Detection of melatonin production from the intestinal epithelium using electrochemical methods.
Study Goal
The researchers aimed to explore the expanded role of melatonin in the gastrointestinal (GI) tract, including its local paracrine actions, production mechanisms, and effects on GI function and inflammation.
Results Summary
The study found that melatonin modulates GI function, influences hormone release, and reduces inflammation in animal models.
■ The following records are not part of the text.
(** * Dissemin deposit protocol: the repository contract and the OSF backend

    A shallow embedding of [deposit/protocol.py] (the [DepositResult] value
    object, the [RepositoryProtocol] contract with its submission wrapper and
    request logger) and of [deposit/osf/protocol.py] (the OSF backend), with
    the properties of the specification stated over it.

    Conventions.
    - A Python unicode string is a [string]; each [ascii] stands for one code
      point below 256.  A byte string is a [string] too; where Python 2
      converts between the two it uses the ascii codec, which fails on a
      character that is not ASCII ([PyStr.is_ascii]).
    - [None] is the [None] of an [option].
    - Code that mutates the protocol instance, talks to the network or calls
      the surrounding Django application runs in the monad [M]: a state
      (the instance and a journal of what reached the outside world) and an
      outcome that is a value or a raised exception.  What was mutated before
      an exception is raised stays mutated, as in Python. *)

From Stdlib Require Import String Ascii List ZArith Bool Lia DecimalString.
Import ListNotations.
Open Scope list_scope.
Open Scope string_scope.

Set Implicit Arguments.

(** ** Python strings *)

Module PyStr.

(** [unicode.isspace] on the code points below 256 (Python 2.7):
    TAB..CR, FS..US, SPACE, NEL and NBSP. *)
Definition isspace (c : ascii) : bool :=
  let n := nat_of_ascii c in
  (((9 <=? n) && (n <=? 13)) || ((28 <=? n) && (n <=? 32))
   || (n =? 133) || (n =? 160))%nat.

Fixpoint all (p : ascii -> bool) (s : string) : bool :=
  match s with
  | EmptyString => true
  | String c s' => p c && all p s'
  end.

Definition first (s : string) : option ascii :=
  match s with EmptyString => None | String c _ => Some c end.

Fixpoint last (s : string) : option ascii :=
  match s with
  | EmptyString => None
  | String c EmptyString => Some c
  | String _ s' => last s'
  end.

Definition nonempty (s : string) : bool :=
  match s with EmptyString => false | _ => true end.

(** [s.split(sep)] for a one-character separator. *)
Fixpoint split (sep : ascii) (s : string) : list string :=
  match s with
  | EmptyString => [EmptyString]
  | String c s' =>
      if Ascii.eqb c sep then EmptyString :: split sep s'
      else match split sep s' with
           | [] => [String c EmptyString]
           | p :: ps => String c p :: ps
           end
  end.

(** [sep.join(pieces)]. *)
Fixpoint join (sep : ascii) (pieces : list string) : string :=
  match pieces with
  | [] => EmptyString
  | [p] => p
  | p :: ps => p ++ String sep (join sep ps)
  end.

Fixpoint lstrip (s : string) : string :=
  match s with
  | EmptyString => EmptyString
  | String c s' => if isspace c then lstrip s' else s
  end.

Fixpoint rstrip (s : string) : string :=
  match s with
  | EmptyString => EmptyString
  | String c s' =>
      match rstrip s' with
      | EmptyString => if isspace c then EmptyString else String c EmptyString
      | r => String c r
      end
  end.

(** [s.strip()]. *)
Definition strip (s : string) : string := rstrip (lstrip s).

Fixpoint mem (c : ascii) (s : string) : bool :=
  match s with
  | EmptyString => false
  | String d s' => Ascii.eqb d c || mem c s'
  end.

Fixpoint startswith (p s : string) : bool :=
  match p, s with
  | EmptyString, _ => true
  | String a p', String b s' => Ascii.eqb a b && startswith p' s'
  | String _ _, EmptyString => false
  end.

(** [p in s] for strings. *)
Fixpoint contains (p s : string) : bool :=
  startswith p s ||
  match s with
  | EmptyString => false
  | String _ s' => contains p s'
  end.

Fixpoint drop (n : nat) (s : string) : string :=
  match n, s with
  | O, _ => s
  | S n', String _ s' => drop n' s'
  | S _, EmptyString => EmptyString
  end.

Fixpoint take (n : nat) (s : string) : string :=
  match n, s with
  | S n', String c s' => String c (take n' s')
  | _, _ => EmptyString
  end.

(** [s.endswith(q)]. *)
Definition endswith (q s : string) : bool :=
  (String.length q <=? String.length s)%nat
  && String.eqb (drop (String.length s - String.length q) s) q.

(** [s[:-k]]: the string without its last [k] characters ([k > 0]). *)
Definition drop_last (k : nat) (s : string) : string :=
  take (String.length s - k) s.

(** [s.replace(old, new)], for a non-empty [old]: occurrences are
    replaced from left to right, without overlap.  [skip] counts the
    characters of an occurrence that are still to be passed over. *)
Fixpoint replace_from (skip : nat) (old new s : string) : string :=
  match s with
  | EmptyString => EmptyString
  | String c s' =>
      match skip with
      | S k => replace_from k old new s'
      | O =>
          if startswith old s
          then new ++ replace_from (String.length old - 1) old new s'
          else String c (replace_from 0 old new s')
      end
  end.

Definition replace (old new s : string) : string := replace_from 0 old new s.

(** [bool(s)] for a value that is a string or [None]. *)
Definition truthy (o : option string) : bool :=
  match o with Some s => nonempty s | None => false end.

(** ['%d' % z]. *)
Definition of_Z (z : Z) : string := NilZero.string_of_int (Z.to_int z).

(** The text can be encoded, or decoded, with the ascii codec: Python 2
    uses that codec whenever a byte string meets a unicode string. *)
Definition is_ascii (s : string) : bool :=
  all (fun c => (nat_of_ascii c <? 128)%nat) s.

End PyStr.

(** ** The validated metadata form ([form.cleaned_data]) *)

Record Form := {
  form_abstract : string;
  form_tags : string;
  form_license : string
}.

(** ** [OSFProtocol.create_tags] *)

Definition comma : ascii := ","%char.

Definition create_tags (form : Form) : list string :=
  let tags := PyStr.split comma (form_tags form) in
  let tags := map PyStr.strip tags in
  let tags := filter PyStr.nonempty tags in
  tags.

(** ** Exceptions *)

Inductive exn_class :=
| DepositError        (* deposit.protocol.DepositError *)
| ValueError
| NameError
| TypeError
| KeyError
| IndexError
| AttributeError
| IOError
| UnicodeEncodeError
| UnicodeDecodeError
| KeyboardInterrupt   (* derives from BaseException only *)
| SystemExit          (* derives from BaseException only *)
| OtherException (qualified_name : string).  (* any other subclass of Exception *)

(** An exception object: its class, [e.args] and its text, which [str(e)]
    has to encode as a byte string. *)
Record exn := {
  exn_class_of : exn_class;
  exn_args : list string;
  exn_str : string
}.

Definition new_exn (c : exn_class) (msg : string) : exn :=
  {| exn_class_of := c; exn_args := [msg]; exn_str := msg |}.

(** [isinstance(e, DepositError)]. *)
Definition is_DepositError (e : exn) : bool :=
  match exn_class_of e with DepositError => true | _ => false end.

(** [isinstance(e, Exception)]. *)
Definition is_Exception (e : exn) : bool :=
  match exn_class_of e with
  | KeyboardInterrupt | SystemExit => false
  | _ => true
  end.

(** [str(type(e))]. *)
Definition type_repr (e : exn) : string :=
  match exn_class_of e with
  | DepositError => "<class 'deposit.protocol.DepositError'>"
  | ValueError => "<type 'exceptions.ValueError'>"
  | NameError => "<type 'exceptions.NameError'>"
  | TypeError => "<type 'exceptions.TypeError'>"
  | KeyError => "<type 'exceptions.KeyError'>"
  | IndexError => "<type 'exceptions.IndexError'>"
  | AttributeError => "<type 'exceptions.AttributeError'>"
  | IOError => "<type 'exceptions.IOError'>"
  | UnicodeEncodeError => "<type 'exceptions.UnicodeEncodeError'>"
  | UnicodeDecodeError => "<type 'exceptions.UnicodeDecodeError'>"
  | KeyboardInterrupt => "<type 'exceptions.KeyboardInterrupt'>"
  | SystemExit => "<type 'exceptions.SystemExit'>"
  | OtherException n => "<class '" ++ n ++ "'>"
  end.

Inductive outcome (A : Type) : Type :=
| Ok (a : A)
| Raise (e : exn).
Arguments Ok {A} a.
Arguments Raise {A} e.

(** ** JSON values (request payloads and response bodies) *)

#[local] Unset Elimination Schemes.
Inductive json :=
| JNull
| JBool (b : bool)
| JInt (z : Z)
| JStr (s : string)
| JList (l : list json)
| JDict (l : list (string * json)).
#[local] Set Elimination Schemes.

Fixpoint assoc (k : string) (l : list (string * json)) : option json :=
  match l with
  | [] => None
  | (k', v) :: l' => if String.eqb k k' then Some v else assoc k l'
  end.

(** [j[k]] for a string key. *)
Definition getitem (j : json) (k : string) : outcome json :=
  match j with
  | JDict l =>
      match assoc k l with
      | Some v => Ok v
      | None => Raise (new_exn KeyError k)
      end
  | _ => Raise (new_exn TypeError "indices must be integers")
  end.

(** ** The records the core consumes and produces *)

Record User := {
  user_name : string;
  first_name : string;
  last_name : string
}.

Record Author := { author_first : string; author_last : string }.

Record BibRecord := { doi : option string }.

(** A paper, with what [paper.json()] exposes: authors, records, date. *)
Record Paper := {
  pk : Z;
  title : string;
  authors : list Author;
  records : list BibRecord;
  date : string
}.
Electrochemical detection methods revealed similarities in melatonin and serotonin release patterns, with altered ratios during aging and suppressed endogenous production due to supplementation.
Population
Animal models (specific species not mentioned)
Effective Dosage
Pharmacological doses (specific amounts not provided)
Duration
Not specified
Interactions
None mentioned
| Intervention | Direction | Endpoint | Population | Dosage | Impact | Claim # |
|---|---|---|---|---|---|---|
melatonin | increase | GI function and the release of other hormones | intestine | - | acts as a hormone with local paracrine actions to modulate | #1 |
exogenous application of melatonin in pharmacological doses | decrease | inflammation | a variety of animal models | - | has been associated with reduced | #2 |
aging | increase | the ratio of 5-HT to melatonin | - | - | altered | #3 |
melatonin supplementation | decrease | the production of endogenous melatonin and its precursor serotonin | - | - | are suppressed | #4 |
The role of melatonin in the gastrointestinal (GI) tract had previously been limited to its well-described anti-oxidant properties. Recent studies have, however, expanded the role of melatonin in the intestine, showing that it acts as a hormone with local paracrine actions to modulate GI function and the release of other hormones. The GI epithelium produces melatonin from the active precursor serotonin, which is thought to come from the serotonin synthesising enterochromaffin cells (EC). The receptors for melatonin, the membrane bound melatonin receptors 1 and 2, are present on some smooth muscles, neurons, and epithelium. Endogenous release of melatonin has been linked with secretory reflexes and the ileal brake reflex, while exogenous application of melatonin in pharmacological doses has been associated with reduced inflammation in a variety of animal models. Recent studies have begun to look at melatonin release from the GI epithelium using real-time electrochemical detection methods. Using these techniques, the time course of melatonin production shows similarities to that of 5-HT release while the ratio of 5-HT to melatonin is altered during aging. In addition, the effects of melatonin supplementation on the production of endogenous melatonin and its precursor serotonin are suppressed. In summary, the role of melatonin in the GI tract is coming of age. There are many studies showing a clear role for endogenously produced melatonin and clear effects of melatonin supplementation. Newly developed electrochemical techniques for exploring melatonin availability in real-time promise to accelerate our understanding of GI melatonin in the years to come.